The problem =>
Go through the listing below. Copy each line that has the string "offline".
● ● ● ● ● ● ●
Lemma step_text_elsewhere requests_get BeautifulSoup state text w :
  state <> SELECT_SIGN -> state <> SELECT_OPTION ->
  state <> SELECT_COMPATIBILITY_MALE -> state <> SELECT_COMPATIBILITY_FEMALE ->
  handle_update requests_get BeautifulSoup (Some state) (text_message text) w
  = (None, Some state).
Proof.
  intros H0 H1 H2 H3. unfold handle_update, conv_handler.
  cbn [states fallbacks states_get].
  repeat match goal with
         | |- context [if ?z =? ?k then _ else _] =>
             destruct (Z.eqb_spec z k); [contradiction |]
         end.
  reflexivity.
Qed.

(** ** The menu *)

(** X7: The action "ℹ️ Информация о знаке" never raises: with a registered
    sign stored it sends that sign's entry of [ZODIAC_INFO], and with no
    sign or an unregistered one it sends "Информация о знаке недоступна.";
    the conversation stays in [SELECT_OPTION] and the data are kept. *)
Theorem sign_info_action requests_get BeautifulSoup data :
  exists info,
    handle_update requests_get BeautifulSoup
      (Some SELECT_OPTION) (text_message "ℹ️ Информация о знаке") (session data)
    = (Some (Ok SELECT_OPTION,
             {| user_data := data;
                outbox := [{| message_text := info; reply_markup := None |}] |}),
       Some SELECT_OPTION)
    /\ (forall sign, data !! "sign" = Some sign -> registered sign ->
          Dict.get ZODIAC_INFO sign = Some info)
    /\ (~ registered_value (data !! "sign") -> info = "Информация о знаке недоступна.").
Proof.
  exists (Dict.get_default ZODIAC_INFO (data !! "sign") "Информация о знаке недоступна.").
  split; [reflexivity |]. split.
  - intros sign -> [description Hd]%registered_info.
    unfold Dict.get_default. rewrite Hd. reflexivity.
  - destruct (data !! "sign") as [sign|]; [| reflexivity].
    intros Hno. unfold Dict.get_default.
    destruct (Dict.get ZODIAC_INFO sign) as [description|] eqn:Hd; [| reflexivity].
    destruct Hno. apply (info_registered _ _ Hd).
Qed.

Lemma sign_info_action_witness :
  exists info,
    handle_update offline (parsed_as [])
      (Some SELECT_OPTION) (text_message "ℹ️ Информация о знаке")
      (session {["sign" := "Змееносец"]})
    = (Some (Ok SELECT_OPTION,
             {| user_data := {["sign" := "Змееносец"]};
                outbox := [{| message_text := info; reply_markup := None |}] |}),
       Some SELECT_OPTION)
    /\ info = "Информация о знаке недоступна.".
Proof.
  destruct (sign_info_action offline (parsed_as []) {["sign" := "Змееносец"]})
    as (info & Hstep & _ & Hfallback).
  exists info. split; [exact Hstep |]. apply Hfallback.
  unfold registered_value, registered. vm_compute. discriminate.
Defined.

(** X8: In [SELECT_OPTION] every text that is not one of the six buttons of
    the menu keyboard is answered with "🚫 Пожалуйста, выберите опцию из
    списка."; the state and the data stay, whatever the session holds. *)
Theorem unrecognised_option requests_get BeautifulSoup data text :
  ~ In text (concat option_keyboard) ->
  handle_update requests_get BeautifulSoup (Some SELECT_OPTION) (text_message text) (session data)
  = (Some (Ok SELECT_OPTION,
           {| user_data := data;
              outbox := [{| message_text := "🚫 Пожалуйста, выберите опцию из списка.";
                            reply_markup := None |}] |}),
     Some SELECT_OPTION).
Proof.
  intros Hnot. rewrite step_select_option.
  assert (Hsel : select_option requests_get BeautifulSoup text (session data)
                 = (Ok SELECT_OPTION,
                    sent (session data) "🚫 Пожалуйста, выберите опцию из списка." None)).
  { unfold select_option. unfold bind at 1. unfold user_data_get at 1. cbv beta iota.
    repeat case_bool_decide; try reflexivity; subst text; destruct Hnot; simpl; tauto. }
  rewrite Hsel. reflexivity.
Qed.

Lemma unrecognised_option_witness :
  handle_update offline (parsed_as []) (Some SELECT_OPTION)
    (text_message "Некорректная команда") (session ∅)
  = (Some (Ok SELECT_OPTION,
           {| user_data := ∅;
              outbox := [{| message_text := "🚫 Пожалуйста, выберите опцию из списка.";
                            reply_markup := None |}] |}),
     Some SELECT_OPTION).
Proof.
  apply (unrecognised_option offline (parsed_as []) ∅ "Некорректная команда").
  simpl. intros H. repeat (destruct H as [H | H]; [discriminate H |]). exact H.
Defined.

(** ** Compatibility without a stored male sign *)

(** X9: In [SELECT_COMPATIBILITY_FEMALE], when the session holds no
    registered male sign, a registered female sign makes the callback
    raise the [KeyError] of the male lookup: no request is made, nothing
    is sent or written, and the conversation stays in the state. *)
Theorem compatibility_without_male_sign requests_get BeautifulSoup data female :
  ~ registered_value (data !! "male_sign") ->
  registered female ->
  handle_update requests_get BeautifulSoup
    (Some SELECT_COMPATIBILITY_FEMALE) (text_message female) (session data)
  = (Some (Raise (KeyError (data !! "male_sign")), session data),
     Some SELECT_COMPATIBILITY_FEMALE).
Proof.
  intros Hmale Hfemale. rewrite step_select_compatibility_female.
  rewrite compatibility_result_outcome. rewrite Hfemale.
  unfold get_compatibility, calculate_combination_number. simpl user_data.
  assert (Hbad : Dict.getitem ZODIAC_INDEXES (data !! "male_sign")
                 = Raise (KeyError (data !! "male_sign"))).
  { destruct (data !! "male_sign") as [male|]; [| reflexivity].
    unfold Dict.getitem. rewrite (unregistered_index male Hmale). reflexivity. }
  rewrite Hbad. reflexivity.
Qed.

Lemma compatibility_without_male_sign_witness :
  handle_update
    (always {| status_code := 200; response_text := "" |}) (parsed_as [])
    (Some SELECT_COMPATIBILITY_FEMALE) (text_message "♉ Телец") (session ∅)
  = (Some (Raise (KeyError None), session ∅), Some SELECT_COMPATIBILITY_FEMALE).
Proof.
  eapply eq_trans.
  - apply (compatibility_without_male_sign
             (always {| status_code := 200; response_text := "" |}) (parsed_as [])
             ∅ "♉ Телец").
    + simpl. tauto.
    + reflexivity.
  - reflexivity.
Defined.

(** ** Commands *)

(** X10: [/cancel] ends the conversation from every state: one farewell
    message without keyboard, the data kept, no conversation afterwards;
    outside a conversation [/cancel] is not handled. *)
Theorem cancel_ends_conversation requests_get BeautifulSoup state text data :
  handle_update requests_get BeautifulSoup (Some state)
    {| update_text := text; update_command := Some "cancel" |} (session data)
  = (Some (Ok END,
           {| user_data := data;
              outbox := [{| message_text := "👋 До свидания!"; reply_markup := None |}] |}),
     None)
  /\ handle_update requests_get BeautifulSoup None
       {| update_text := text; update_command := Some "cancel" |} (session data)
     = (None, None).
Proof. split; [rewrite step_command | rewrite step_idle]; reflexivity. Qed.



(** ** Every update *)

Lemma select_sign_outcome text w :
  select_sign text w
  = if Dict.contains ZODIAC_SIGNS text then
      (Ok SELECT_OPTION,
       sent {| user_data := <["sign" := text]> (user_data w); outbox := outbox w |}
            ("Вы выбрали " ++ text ++ ". Что вас интересует?") (resize_markup option_keyboard))
    else
      (Ok SELECT_SIGN,
       sent w "⏳ Пожалуйста, подождите немного перед следующим сообщением." None).
Proof. unfold select_sign. destruct (Dict.contains ZODIAC_SIGNS text); reflexivity. Qed.

Lemma select_compatibility_female_outcome text w :
  select_compatibility_female text w
  = if Dict.contains ZODIAC_SIGNS text then
      (Ok SELECT_COMPATIBILITY_FEMALE,
       sent {| user_data := <["male_sign" := text]> (user_data w); outbox := outbox w |}
            ("Вы выбрали " ++ text ++ ". Теперь выберите знак женщины:")
            (one_time_markup sign_keyboard))
    else
      (Ok SELECT_COMPATIBILITY_MALE,
       sent w "Пожалуйста, выберите знак из предложенного списка." None).
Proof.
  unfold select_compatibility_female. destruct (Dict.contains ZODIAC_SIGNS text); reflexivity.
Qed.

(** X12: Whatever the state and the update, a callback that returns has sent
    one message or two, and a callback that raises has sent nothing and
    written nothing. *)
Theorem every_callback_answers requests_get BeautifulSoup conversation update w
    outcome w' conversation' :
  handle_update requests_get BeautifulSoup conversation update w
  = (Some (outcome, w'), conversation') ->
  match outcome with
  | Ok _ =>
      exists first more,
        outbox w' = (outbox w ++ first :: more)%list /\ (length more <= 1)%nat
  | Raise _ => w' = w
  end.
Proof.
  intros Hstep. apply step_callback in Hstep. simpl in Hstep.
  destruct Hstep as [H | [H | [H | [H | [H | [H | []]]]]]].
  - injection H as <- <-. eexists _, []. split; [reflexivity | simpl; lia].
  - rewrite select_sign_outcome in H.
    destruct (Dict.contains ZODIAC_SIGNS (update_text update));
      injection H as <- <-; (eexists _, []; split; [reflexivity | simpl; lia]).
  - destruct (select_option_outcome requests_get BeautifulSoup (update_text update) w)
      as [(state & message & markup & Hs & _) | (e & period & Hs & _)];
      rewrite Hs in H; injection H as <- <-; [| reflexivity].
    eexists _, []. split; [reflexivity | simpl; lia].
  - rewrite select_compatibility_female_outcome in H.
    destruct (Dict.contains ZODIAC_SIGNS (update_text update));
      injection H as <- <-; (eexists _, []; split; [reflexivity | simpl; lia]).
  - rewrite compatibility_result_outcome in H.
    destruct (Dict.contains ZODIAC_SIGNS (update_text update)).
    + destruct (get_compatibility _ _ _ _); injection H as <- <-; [| reflexivity].
      eexists _, [_]. split; [| simpl; lia].
      simpl. rewrite <- app_assoc. reflexivity.
    + injection H as <- <-. eexists _, []. split; [reflexivity | simpl; lia].
  - injection H as <- <-. eexists _, []. split; [reflexivity | simpl; lia].
Qed.

Lemma every_callback_answers_witness :
  exists first more,
    outbox (sent (sent (session {["male_sign" := "♈ Овен"]}) "Это тестовая совместимость." None)
                 "Что вас интересует?" (resize_markup option_keyboard))
    = (outbox (session {["male_sign" := "♈ Овен"]}) ++ first :: more)%list
    /\ (length more <= 1)%nat.
Proof.
  apply (every_callback_answers
           (always {| status_code := 200; response_text := "" |})
           (parsed_as [container [Tag "p" [] [NavigableString "Это тестовая совместимость."]]])
           (Some SELECT_COMPATIBILITY_FEMALE) (text_message "♉ Телец")
           (session {["male_sign" := "♈ Овен"]})
           (Ok SELECT_OPTION) _ (Some SELECT_OPTION)).
  reflexivity.
Defined.

(** X13: The arrows of the conversation are those of [successors]: an update
    leads from a state only to a state listed there (in particular
    [SELECT_COMPATIBILITY_FEMALE] is entered only from
    [SELECT_COMPATIBILITY_MALE], and [SELECT_OPTION] only from
    [SELECT_SIGN] and [SELECT_COMPATIBILITY_FEMALE]), and from the four
    states of [conv_handler] and from outside a conversation every listed
    state is reached by some update. *)
Theorem conversation_arrows :
  (forall requests_get BeautifulSoup conversation update w,
     In (snd (handle_update requests_get BeautifulSoup conversation update w))
        (successors conversation))
  /\ (forall conversation target,
        In conversation [None; Some SELECT_SIGN; Some SELECT_OPTION;
                         Some SELECT_COMPATIBILITY_MALE; Some SELECT_COMPATIBILITY_FEMALE] ->
        In target (successors conversation) ->
        exists requests_get update data,
          snd (handle_update requests_get (parsed_as []) conversation update (session data))
          = target).
Proof.
  split.
  - intros requests_get BeautifulSoup [state|] update w.
    + destruct update as [text [command|]].
      * rewrite step_command. unfold successors.
        case_bool_decide;
          repeat match goal with
                 | |- context [if ?z =? ?k then _ else _] =>
                     destruct (Z.eqb_spec z k); [subst |]
                 end; simpl; tauto.
      * change {| update_text := text; update_command := None |} with (text_message text).
        destruct (Z.eq_dec state SELECT_SIGN) as [-> | H0].
        { rewrite step_select_sign, select_sign_outcome.
          destruct (Dict.contains ZODIAC_SIGNS text); simpl; tauto. }
        destruct (Z.eq_dec state SELECT_OPTION) as [-> | H1].
        { rewrite step_select_option.
          destruct (select_option_outcome requests_get BeautifulSoup text w)
            as [(s & message & markup & -> & [-> | [-> | ->]]) | (e & period & -> & _)];
            simpl; tauto. }
        destruct (Z.eq_dec state SELECT_COMPATIBILITY_MALE) as [-> | H2].
        { rewrite step_select_compatibility_male, select_compatibility_female_outcome.
          destruct (Dict.contains ZODIAC_SIGNS text); simpl; tauto. }
        destruct (Z.eq_dec state SELECT_COMPATIBILITY_FEMALE) as [-> | H3].
        { rewrite step_select_compatibility_female, compatibility_result_outcome.
          destruct (Dict.contains ZODIAC_SIGNS text); [| simpl; tauto].
          destruct (get_compatibility _ _ _ _); simpl; tauto. }
        rewrite step_text_elsewhere by assumption. unfold successors.
        repeat match goal with
               | |- context [if ?z =? ?k then _ else _] =>
                   destruct (Z.eqb_spec z k); [contradiction |]
               end.
        simpl. tauto.
    + rewrite step_idle. destruct (update_command update) as [command|]; [| simpl; tauto].
      case_bool_decide; simpl; tauto.
  - intros conversation target Hc Ht.
    exists (always {| status_code := 503; response_text := "" |}).
    simpl in Hc.
    repeat (destruct Hc as [<- | Hc];
            [simpl in Ht;
             repeat (destruct Ht as [<- | Ht];
                     [first
                        [ exists (command_message "cancel"), ∅; reflexivity
                        | exists (command_message "start"), ∅; reflexivity
                        | exists (text_message "Змееносец"), ∅; reflexivity
                        | exists (text_message "♌ Лев"), {["male_sign" := "♈ Овен"]}; reflexivity
                        | exists (text_message "♻️ Сменить знак"), ∅; reflexivity
                        | exists (text_message "💑 Совместимость"), ∅; reflexivity ]
                     |]);
             contradiction Ht
            |]).
    contradiction Hc.
Qed.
● ● ● ● ● ● ●
Exercise output =>
    handle_update offline (parsed_as [])
  destruct (sign_info_action offline (parsed_as []) {["sign" := "Змееносец"]})
  handle_update offline (parsed_as []) (Some SELECT_OPTION)
  apply (unrecognised_option offline (parsed_as []) ∅ "Некорректная команда").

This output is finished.